*** Begin section ***

(* ===== verification/Bars.v ===== *)
(** One-minute bars: [src/qtrad/application/bars.py].

    The builder owns its buckets, so it is passed as a value; [_build], [on_quote]
    and [advance] return the new builder with the bars they emit. *)

From S2P Require Import Prelude PySorted PyStr PyTime PyDecimal Domain.

Definition bkey : Type := InstrumentId * datetime.

Record Bucket : Type := mkBucket {
  bk_instrument_id : InstrumentId;
  bk_listing_id : ProviderListingId;
  bk_interval_start : datetime;
  bk_samples : gmap PriceBasis (list (datetime * Decimal));
  bk_revisions : gmap PriceBasis Z;
  bk_closed : bool }.

Record OneMinuteBarBuilder : Type := mkBuilder {
  bb_lateness : timedelta;
  bb_correction_retention : timedelta;
  bb_buckets : gmap bkey Bucket;
  bb_open_keys : gset bkey;
  bb_correction_cutoff : option datetime }.

(** Attribute assignments. *)
Definition set_samples (b : Bucket) v :=
  mkBucket (bk_instrument_id b) (bk_listing_id b) (bk_interval_start b) v (bk_revisions b) (bk_closed b).
Definition set_revisions (b : Bucket) v :=
  mkBucket (bk_instrument_id b) (bk_listing_id b) (bk_interval_start b) (bk_samples b) v (bk_closed b).
Definition set_closed (b : Bucket) v :=
  mkBucket (bk_instrument_id b) (bk_listing_id b) (bk_interval_start b) (bk_samples b) (bk_revisions b) v.
Definition put_bucket (s : OneMinuteBarBuilder) (key : bkey) (b : Bucket) :=
  mkBuilder (bb_lateness s) (bb_correction_retention s) (<[key := b]> (bb_buckets s))
            (bb_open_keys s) (bb_correction_cutoff s).
Definition set_open_keys (s : OneMinuteBarBuilder) v :=
  mkBuilder (bb_lateness s) (bb_correction_retention s) (bb_buckets s) v (bb_correction_cutoff s).

Definition interval : timedelta := minutes 1.

Definition OneMinuteBarBuilder_init (lateness correction_retention : timedelta)
    : res OneMinuteBarBuilder :=
  raise_if (lateness <? 0) (ValueError "lateness must not be negative");;
  raise_if (correction_retention <? 0) (ValueError "correction retention must not be negative");;
  Ok (mkBuilder lateness correction_retention ∅ ∅ None).

(** [sample in values]: tuples compare times by instant, prices by value. *)
Definition sample_eqb (a b : datetime * Decimal) : bool := dt_eqb a.1 b.1 && dec_eqb a.2 b.2.

Definition add_sample_to (values : list (datetime * Decimal)) (sample : datetime * Decimal) :=
  if existsb (sample_eqb sample) values then values
  else py_sorted (λ item, instant item.1) (values ++ [sample]).

Definition _add_sample (bucket : Bucket) (basis : PriceBasis) (sample_time : datetime)
    (price : Decimal) : Bucket :=
  let values := default [] (bk_samples bucket !! basis) in
  set_samples bucket (<[basis := add_sample_to values (sample_time, price)]> (bk_samples bucket)).

Definition _build (bucket : Bucket) (basis : PriceBasis) : res (Bucket * MarketBar) :=
  let interval_start := bk_interval_start bucket in
  match bk_samples bucket !! basis with
  | None => Raise (KeyError (PriceBasis_str basis))
  | Some samples =>
      let prices := samples.*2 in
      let revision := default 0 (bk_revisions bucket !! basis) + 1 in
      let bucket := set_revisions bucket (<[basis := revision]> (bk_revisions bucket)) in
      match prices with
      | [] => Raise (IndexError "list index out of range")
      | p :: ps =>
          bar ← MarketBar_new
            (mkBar (bk_instrument_id bucket) basis interval_start (dt_add interval_start interval)
               p (dec_max_list p ps) (dec_min_list p ps) (List.last prices p)
               (Z.of_nat (length prices)) revision QUOTE_DERIVED (bk_listing_id bucket) HEALTHY);
          Ok (bucket, bar)
      end
  end.

(** [self._build(bucket, basis) for basis in ...], in order. *)
Definition build_each (bucket : Bucket) (bases : list PriceBasis) : res (Bucket * list MarketBar) :=
  for_each (λ acc basis, r ← _build acc.1 basis; Ok (r.1, acc.2 ++ [r.2])) (bucket, []) bases.

Definition quote_key (quote : MarketQuote) : bkey :=
  (q_instrument_id quote, floor_minute (q_event_time quote)).
Definition draws_ok (db : DB) (op : store_op) : Prop :=
  match op with
  | SCapture raw_id _ | SQuarantine raw_id _ _ _ => fresh_raw db raw_id
  | SAppend position now _ _ => fresh_position db position ∧ is_Some (dt_offset now)
  | SCaptureAppend raw_id position now _ _ _ =>
      fresh_raw db raw_id ∧ fresh_position db position ∧ is_Some (dt_offset now)
  | SRebuild => True
  end.

Inductive store_reach (db0 : DB) : DB → Prop :=
| reach_refl : store_reach db0 db0
| reach_step db op : store_reach db0 db → draws_ok db op → store_reach db0 (store_step db op).

Record db_ok (db : DB) : Prop := {
  ok_versions : ∀ s, map ev_stream_version (stream_events s (db_events db))
                     = seqZ 1 (Z.of_nat (length (stream_events s (db_events db))));
  ok_event_ids : NoDup (map ev_event_id (db_events db));
  ok_positions : StronglySorted (λ a b, position_of a < position_of b) (db_events db);
  ok_persisted : Forall (λ e, EventEnvelope_post_init e = Ok tt ∧ is_Some (ev_persisted_time e) ∧
                              ∃ p, ev_global_position e = Some p ∧ 0 < p) (db_events db);
  ok_raw_ids : NoDup (map rr_id (db_raw db));
  ok_dedup : ∀ r r', r ∈ db_raw db → r' ∈ db_raw db →
     same_dedup (rr_message r) (rr_message r') = true → r = r';
  ok_links : NoDup (omap ev_raw_record_id (db_events db));
  ok_raw_refs : ∀ e r, e ∈ db_events db → ev_raw_record_id e = Some r → r ∈ map rr_id (db_raw db);
  ok_redacted : ∀ r, r ∈ db_raw db → ∃ m, rr_message r = with_payload m (_redact_mapping (rm_payload m)) ∧
     rr_payload_sha256 r = sha256_json (JObj (_redact_mapping (rm_payload m)));
  ok_read : for_each _project no_rows (db_events db) = Ok (db_read db) }.

(** ** Facts about the parts *)

Arguments stream_events : simpl never.

Lemma stream_events_app s l l' : stream_events s (l ++ l') = stream_events s l ++ stream_events s l'.
Proof. apply List.filter_app. Qed.

Lemma foldr_max_snoc l x : foldr Z.max 0 (l ++ [x]) = Z.max (foldr Z.max 0 l) x.
Proof. induction l as [|y l IH]; cbn; lia. Qed.
(** The three kinds of event ingestion writes. *)
Definition ingest_payload (event_type : string) (payload : dict) : Prop :=
  (event_type = "MarketQuoteObserved" ∧ ∃ i q, quote_ok q ∧ quote_payload i q = Ok (JObj payload)) ∨
  ((event_type = "MarketBarClosed" ∨ event_type = "MarketBarCorrected") ∧
   ∃ b, bar_times_ok b ∧ to_json_value (bar_obj b) = Ok (JObj payload)) ∨
  (event_type = "MarketDataGapDetected" ∧
   ∃ g, gap_times_ok g ∧ to_json_value (gap_obj g) = Ok (JObj payload)).

Definition bumped (latest latest' : string → Z) (e : EventEnvelope) : Prop :=
  ∀ t, latest' t = if decide (t = ev_stream_id e) then ev_stream_version e else latest t.

(** The laws: [st_ok s n] says the store is consistent and has not used any draw from [n] on. *)
Class AuditStoreLaws (S : Type) `{AuditStore S} (draws : nat → Draw) := {
  st_ok : S → nat → Prop;
  st_lineage_free : S → RawMessage → Prop;
  law_tick s n : st_ok s n → st_ok s (Datatypes.S n);
  law_latest s n t : st_ok s n → 0 <= st_latest_stream_version s t;
  law_append s n e :
    st_ok s n → EventEnvelope_post_init e = Ok tt → ingest_payload (ev_event_type e) (ev_payload e) →
    ev_event_id e = dr_event_id (draws n) →
    ev_stream_version e = st_latest_stream_version s (ev_stream_id e) + 1 →
    ∃ s' p, st_append s (draws n) e (st_latest_stream_version s (ev_stream_id e)) = Ok (s', p) ∧
      st_ok s' (Datatypes.S n) ∧ (∀ m, st_lineage_free s m → st_lineage_free s' m) ∧
      bumped (st_latest_stream_version s) (st_latest_stream_version s') e;
  law_capture_and_append s n m e :
    st_ok s n → st_lineage_free s m → EventEnvelope_post_init e = Ok tt →
    ingest_payload (ev_event_type e) (ev_payload e) → ev_event_id e = dr_event_id (draws n) →
    ev_stream_version e = st_latest_stream_version s (ev_stream_id e) + 1 →
    ∃ s' r, st_capture_and_append s (draws n) m e (st_latest_stream_version s (ev_stream_id e)) = Ok (s', r) ∧
      st_ok s' (Datatypes.S n) ∧
      if ar_duplicate r then ∀ t, st_latest_stream_version s' t = st_latest_stream_version s t
      else bumped (st_latest_stream_version s) (st_latest_stream_version s') e;
  law_quarantine s n m reason detail :
    st_ok s n → st_lineage_free s m →
    ∃ s' i, st_quarantine s (draws n) m reason detail = Ok (s', i) ∧ st_ok s' (Datatypes.S n) ∧
      ∀ t, st_latest_stream_version s' t = st_latest_stream_version s t }.
(* ===== verification/RunReconciliation.v ===== *)
(** Runs and the reconciliation of abandoned ones: the plan of
    [domain/operations.py], its planning and hashing in
    [application/run_reconciliation.py], and the ops.runs table with start,
    finish, stale query and atomic reconciliation of [adapters/postgres/store.py]. *)

From S2P Require Import Prelude PySorted PyStr PyTime PyDecimal Sha256 PyJson PyParse Domain Storage EventStore CaptureFeed.
From Stdlib Require Import Ascii.

(** ** The plan *)

Definition RUN_RECONCILIATION_STATUS : string := "FAILED".
Definition RUN_RECONCILIATION_REASON : string := "PRE_CANDIDATE_PROCESS_INTERRUPTED".
Definition RUN_RECONCILIATION_FINISHED_AT_BASIS : string := "OPERATOR_ASSERTED_CUTOFF_UPPER_BOUND".

Record RunReconciliationTarget : Type := mkTarget { rt_run_id : UUID; rt_started_at : datetime }.
#[export] Instance RunReconciliationTarget_eq_dec : EqDecision RunReconciliationTarget.
Proof. solve_decision. Defined.

Definition RunReconciliationTarget_post_init (t : RunReconciliationTarget) : res unit :=
  require_utc (rt_started_at t) "run reconciliation target started_at";; Ok tt.

Record RunReconciliationPlan : Type := mkRunPlan {
  rp_plan_hash : string;
  rp_created_at : datetime;
  rp_cutoff : datetime;
  rp_capture_source_id : string;
  rp_database_name : string;
  rp_universe_name : string;
  rp_configuration_hash : string;
  rp_application_version : string;
  rp_application_image : string;
  rp_environment : BrokerEnvironment;
  rp_terminal_status : string;
  rp_reason_code : string;
  rp_finished_at_basis : string;
  rp_targets : list RunReconciliationTarget }.
(** The profile with its hash, from its other fields. *)
Definition build_ibkr_historical_request_profile (unsigned : IbkrHistoricalRequestProfile)
    : res IbkrHistoricalRequestProfile :=
  identity ← profile_payload unsigned;
  let p := mkProfile (rq_canary_evidence_filename unsigned) (rq_canary_evidence_sha256 unsigned)
    (rq_canary_evidence_file_sha256 unsigned) (rq_canary_runtime_sha256 unsigned)
    (rq_canary_selection_sha256 unsigned) (rq_frozen_by unsigned) (rq_frozen_at unsigned)
    (rq_permitted_bar_durations unsigned) (rq_permitted_schedule_durations unsigned)
    (rq_bar_duration_by_asset_class unsigned) (rq_schedule_duration unsigned)
    (rq_maximum_in_flight_requests unsigned) (rq_request_timeout_seconds unsigned) (rq_retry_count unsigned)
    (rq_duplicate_request_protection unsigned) (rq_pacing_policy unsigned) (sha256_json (JObj identity)) in
  IbkrHistoricalRequestProfile_post_init p;; Ok p.

(** ** Requests *)

Inductive IbkrHistoricalRequestKind : Type := MIDPOINT_BARS | SCHEDULE.
#[export] Instance IbkrHistoricalRequestKind_eq_dec : EqDecision IbkrHistoricalRequestKind.
Proof. solve_decision. Defined.
Definition IbkrHistoricalRequestKind_str (k : IbkrHistoricalRequestKind) : string :=
  match k with MIDPOINT_BARS => "MIDPOINT_BARS" | SCHEDULE => "SCHEDULE" end.

Record IbkrPlannedContract : Type := mkPlanned {
  pc_instrument_id : InstrumentId; pc_fingerprint : IbkrContractFingerprint }.
Definition planned_json (c : IbkrPlannedContract) : json :=
  JObj [("instrument_id", JStr (pc_instrument_id c)); ("fingerprint", fingerprint_json (pc_fingerprint c))].

Record IbkrHistoricalRequest : Type := mkRequest {
  hr_instrument_id : InstrumentId;
  hr_fingerprint : IbkrContractFingerprint;
  hr_kind : IbkrHistoricalRequestKind;
  hr_interval_start : datetime;
  hr_interval_end : datetime;
  hr_end_date_time : string;
  hr_duration : string;
  hr_bar_size : option string;
  hr_what_to_show : option string;
  hr_use_rth : bool;
  hr_format_date : option Z;
  hr_keep_up_to_date : bool;
  hr_request_sha256 : string }.

(** [value.strftime("%Y%m%d-%H:%M:%S UTC")] *)
Definition ibkr_end_date_time (value : datetime) : res string :=
  require_utc value "IBKR request endDateTime";;
  raise_if (off_minute value) (ValueError "IBKR request endDateTime must align to UTC minutes");;
  let '(y, m, d) := civil_from_days (dt_date value) in
  let us := time_of_day value in
  Ok (zpad 4 y +:+ zpad 2 m +:+ zpad 2 d +:+ "-" +:+ zpad 2 (us / 3600000000) +:+ ":"
      +:+ zpad 2 (us / 60000000 mod 60) +:+ ":" +:+ zpad 2 (us / 1000000 mod 60) +:+ " UTC").

Definition request_payload (r : IbkrHistoricalRequest) : res dict :=
  interval_start ← artefact_time (hr_interval_start r);
  interval_end ← artefact_time (hr_interval_end r);
  Ok [("instrument_id", JStr (hr_instrument_id r)); ("fingerprint", fingerprint_json (hr_fingerprint r));
      ("kind", JStr (IbkrHistoricalRequestKind_str (hr_kind r)));
      ("interval_start", JStr interval_start); ("interval_end", JStr interval_end);
      ("end_date_time", JStr (hr_end_date_time r)); ("duration", JStr (hr_duration r));
      ("bar_size", json_opt_str (hr_bar_size r)); ("what_to_show", json_opt_str (hr_what_to_show r));
      ("use_rth", JBool (hr_use_rth r)); ("format_date", json_opt_int (hr_format_date r));
      ("keep_up_to_date", JBool (hr_keep_up_to_date r))].
Definition request_json (r : IbkrHistoricalRequest) : res json :=
  payload ← request_payload r; Ok (JObj (payload ++ [("request_sha256", JStr (hr_request_sha256 r))])).

Definition IbkrHistoricalRequest_post_init (r : IbkrHistoricalRequest) : res unit :=
  require_utc (hr_interval_start r) "IBKR request interval start";;
  require_utc (hr_interval_end r) "IBKR request interval end";;
  raise_if (dt_leb (hr_interval_end r) (hr_interval_start r))
           (ValueError "IBKR request interval must be non-empty");;
  raise_if (off_minute (hr_interval_start r) || off_minute (hr_interval_end r))
           (ValueError "IBKR request interval must align to UTC minutes");;
  end_text ← ibkr_end_date_time (hr_interval_end r);
  raise_if (negb (String.eqb (hr_end_date_time r) end_text))
           (ValueError "IBKR request endDateTime must equal the UTC interval end");;
  duration ← _duration_delta (hr_duration r);
  raise_if (duration <? dt_diff (hr_interval_end r) (hr_interval_start r))
           (ValueError "IBKR request ownership interval exceeds its provider duration");;
  match hr_kind r with
  | MIDPOINT_BARS =>
      raise_if (String.eqb (fp_security_type (hr_fingerprint r)) "IND")
               (ValueError "IBKR midpoint bar requests cannot use native IND contracts");;
      raise_if (negb (bool_decide (hr_bar_size r = Some "1 min"))
                || negb (bool_decide (hr_what_to_show r = Some "MIDPOINT")) || hr_use_rth r
                || negb (bool_decide (hr_format_date r = Some 2)) || hr_keep_up_to_date r)
               (ValueError "IBKR one-minute bar request parameters are not the frozen profile")
  | SCHEDULE =>
      raise_if (negb (bool_decide (hr_bar_size r = Some "1 day"))
                || negb (bool_decide (hr_what_to_show r = Some "SCHEDULE")) || hr_use_rth r
                || negb (bool_decide (hr_format_date r = Some 2)) || hr_keep_up_to_date r)
               (ValueError "IBKR schedule request parameters are not the frozen one-day profile")
  end;;
  _require_sha256_digest (hr_request_sha256 r) "IBKR historical request hash";;
  payload ← request_payload r;
  raise_if (negb (String.eqb (hr_request_sha256 r) (sha256_json (JObj payload))))
           (ValueError "IBKR historical request hash does not match canonical content").

Definition _historical_request_sort_key (r : IbkrHistoricalRequest) : string * (string * (Z * string)) :=
  (hr_instrument_id r, (IbkrHistoricalRequestKind_str (hr_kind r),
                        (instant (hr_interval_start r), hr_request_sha256 r))).

(** ** Plans *)

Record IbkrHistoricalPlan : Type := mkHistoricalPlan {
  hp_contract_selection_sha256 : string;
  hp_runtime_sha256 : string;
  hp_request_profile_sha256 : string;
  hp_provider : string;
  hp_environment : string;
  hp_planner_qtrad_commit : string;
  hp_planner_qtrad_image_digest : string;
  hp_start : datetime;
  hp_end : datetime;
  hp_eligible_contracts : list IbkrPlannedContract;
  hp_requests : list IbkrHistoricalRequest;
  hp_plan_sha256 : string }.

Definition plan_payload (p : IbkrHistoricalPlan) : res dict :=
  start ← artefact_time (hp_start p);
  end_ ← artefact_time (hp_end p);
  requests ← traverse request_json (py_sorted _historical_request_sort_key (hp_requests p));
  Ok [("contract", JStr HISTORICAL_PLAN_CONTRACT); ("schema_version", JInt SCHEMA_VERSION);
      ("contract_selection_sha256", JStr (hp_contract_selection_sha256 p));
      ("runtime_sha256", JStr (hp_runtime_sha256 p));
      ("request_profile_sha256", JStr (hp_request_profile_sha256 p));
      ("provider", JStr (hp_provider p)); ("environment", JStr (hp_environment p));
      ("planner_qtrad_commit", JStr (hp_planner_qtrad_commit p));
      ("planner_qtrad_image_digest", JStr (hp_planner_qtrad_image_digest p));
      ("start", JStr start); ("end", JStr end_);
      ("eligible_contracts", JList (map planned_json (py_sorted pc_instrument_id (hp_eligible_contracts p))));
      ("requests", JList requests)].

Definition coverage_step (end_ : datetime) (kind instrument_id : string) (cursor : datetime)
    (r : IbkrHistoricalRequest) : res datetime :=
  raise_if (negb (dt_eqb (hr_interval_start r) cursor))
    (ValueError ("IBKR historical " +:+ kind +:+ " requests do not cover " +:+ instrument_id +:+ " contiguously"));;
  raise_if (dt_ltb end_ (hr_interval_end r))
    (ValueError ("IBKR historical " +:+ kind +:+ " request exceeds the planned range"));;
  Ok (hr_interval_end r).

Definition _verify_request_coverage (requests : list IbkrHistoricalRequest) (start end_ : datetime)
    (instrument_id : InstrumentId) (kind : IbkrHistoricalRequestKind) : res unit :=
  let k := IbkrHistoricalRequestKind_str kind in
  raise_if (Nat.eqb (length requests) 0)
    (ValueError ("IBKR historical plan has no " +:+ k +:+ " request for " +:+ instrument_id));;
  cursor ← for_each (coverage_step end_ k instrument_id) start
             (py_sorted (λ r, instant (hr_interval_start r)) requests);
  raise_if (negb (dt_eqb cursor end_))
    (ValueError ("IBKR historical " +:+ k +:+ " requests do not reach the planned end")).

Definition owned_by (instrument_id : InstrumentId) (kind : IbkrHistoricalRequestKind)
    (r : IbkrHistoricalRequest) : bool :=
  String.eqb (hr_instrument_id r) instrument_id && bool_decide (hr_kind r = kind).

Definition expected_fingerprint (contracts : list IbkrPlannedContract) (id : InstrumentId)
    : option IbkrContractFingerprint :=
  pc_fingerprint <$> List.find (λ c, String.eqb (pc_instrument_id c) id) contracts.

Definition IbkrHistoricalPlan_post_init (p : IbkrHistoricalPlan) : res unit :=
  for_each (λ _ nv, _require_sha256_digest nv.2 ("IBKR historical " +:+ nv.1)) tt
    [("contract selection hash", hp_contract_selection_sha256 p); ("runtime hash", hp_runtime_sha256 p);
     ("request-profile hash", hp_request_profile_sha256 p); ("plan hash", hp_plan_sha256 p)];;
  raise_if (negb (String.eqb (hp_provider p) "ibkr") || negb (String.eqb (hp_environment p) "paper"))
           (ValueError "IBKR historical plan supports only the IBKR paper provider");;
  raise_if (negb (is_commit (hp_planner_qtrad_commit p)))
           (ValueError "IBKR historical planner commit must be a full lower-case Git commit");;
  raise_if (negb (is_image (hp_planner_qtrad_image_digest p)))
           (ValueError "IBKR historical planner image must be an immutable sha256 digest");;
  require_utc (hp_start p) "IBKR historical plan start";;
  require_utc (hp_end p) "IBKR historical plan end";;
  raise_if (dt_leb (hp_end p) (hp_start p)) (ValueError "IBKR historical plan end must follow start");;
  raise_if (off_minute (hp_start p) || off_minute (hp_end p))
           (ValueError "IBKR historical plan range must align to UTC minutes");;
  raise_if (Nat.eqb (length (hp_eligible_contracts p)) 0)
           (ValueError "IBKR historical plan requires at least one eligible contract");;
  let ids := map pc_instrument_id (hp_eligible_contracts p) in
  raise_if (has_duplicates ids) (ValueError "IBKR historical plan eligible contracts must be unique");;
  raise_if (Nat.eqb (length (hp_requests p)) 0) (ValueError "IBKR historical plan requires requests");;
  raise_if (has_duplicates (map hr_request_sha256 (hp_requests p)))
           (ValueError "IBKR historical plan request identities must be unique");;
  raise_if (negb (forallb (λ r, bool_decide (hr_instrument_id r ∈ ids)) (hp_requests p)
                  && forallb (λ id, bool_decide (id ∈ map hr_instrument_id (hp_requests p))) ids))
           (ValueError "IBKR historical plan request contracts do not match its eligible closure");;
  for_each (λ _ r, raise_if (negb (bool_decide
                       (expected_fingerprint (hp_eligible_contracts p) (hr_instrument_id r)
                        = Some (hr_fingerprint r))))
                     (ValueError "IBKR historical request fingerprint differs from its eligible closure")) tt
    (hp_requests p);;
  for_each (λ _ id, for_each (λ _ kind,
      _verify_request_coverage (List.filter (owned_by id kind) (hp_requests p)) (hp_start p) (hp_end p) id kind) tt
      [MIDPOINT_BARS; SCHEDULE]) tt ids;;
  payload ← plan_payload p;
  raise_if (negb (String.eqb (hp_plan_sha256 p) (sha256_json (JObj payload))))
           (ValueError "IBKR historical plan hash does not match canonical content").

*** End section ***

**Task requirements:**
Among the lines above, find those containing the word "PyStr" and copy each.

**Answer to the problem:**
From S2P Require Import Prelude PySorted PyStr PyTime PyDecimal Domain.
From S2P Require Import Prelude PySorted PyStr PyTime PyDecimal Sha256 PyJson PyParse Domain Storage EventStore CaptureFeed.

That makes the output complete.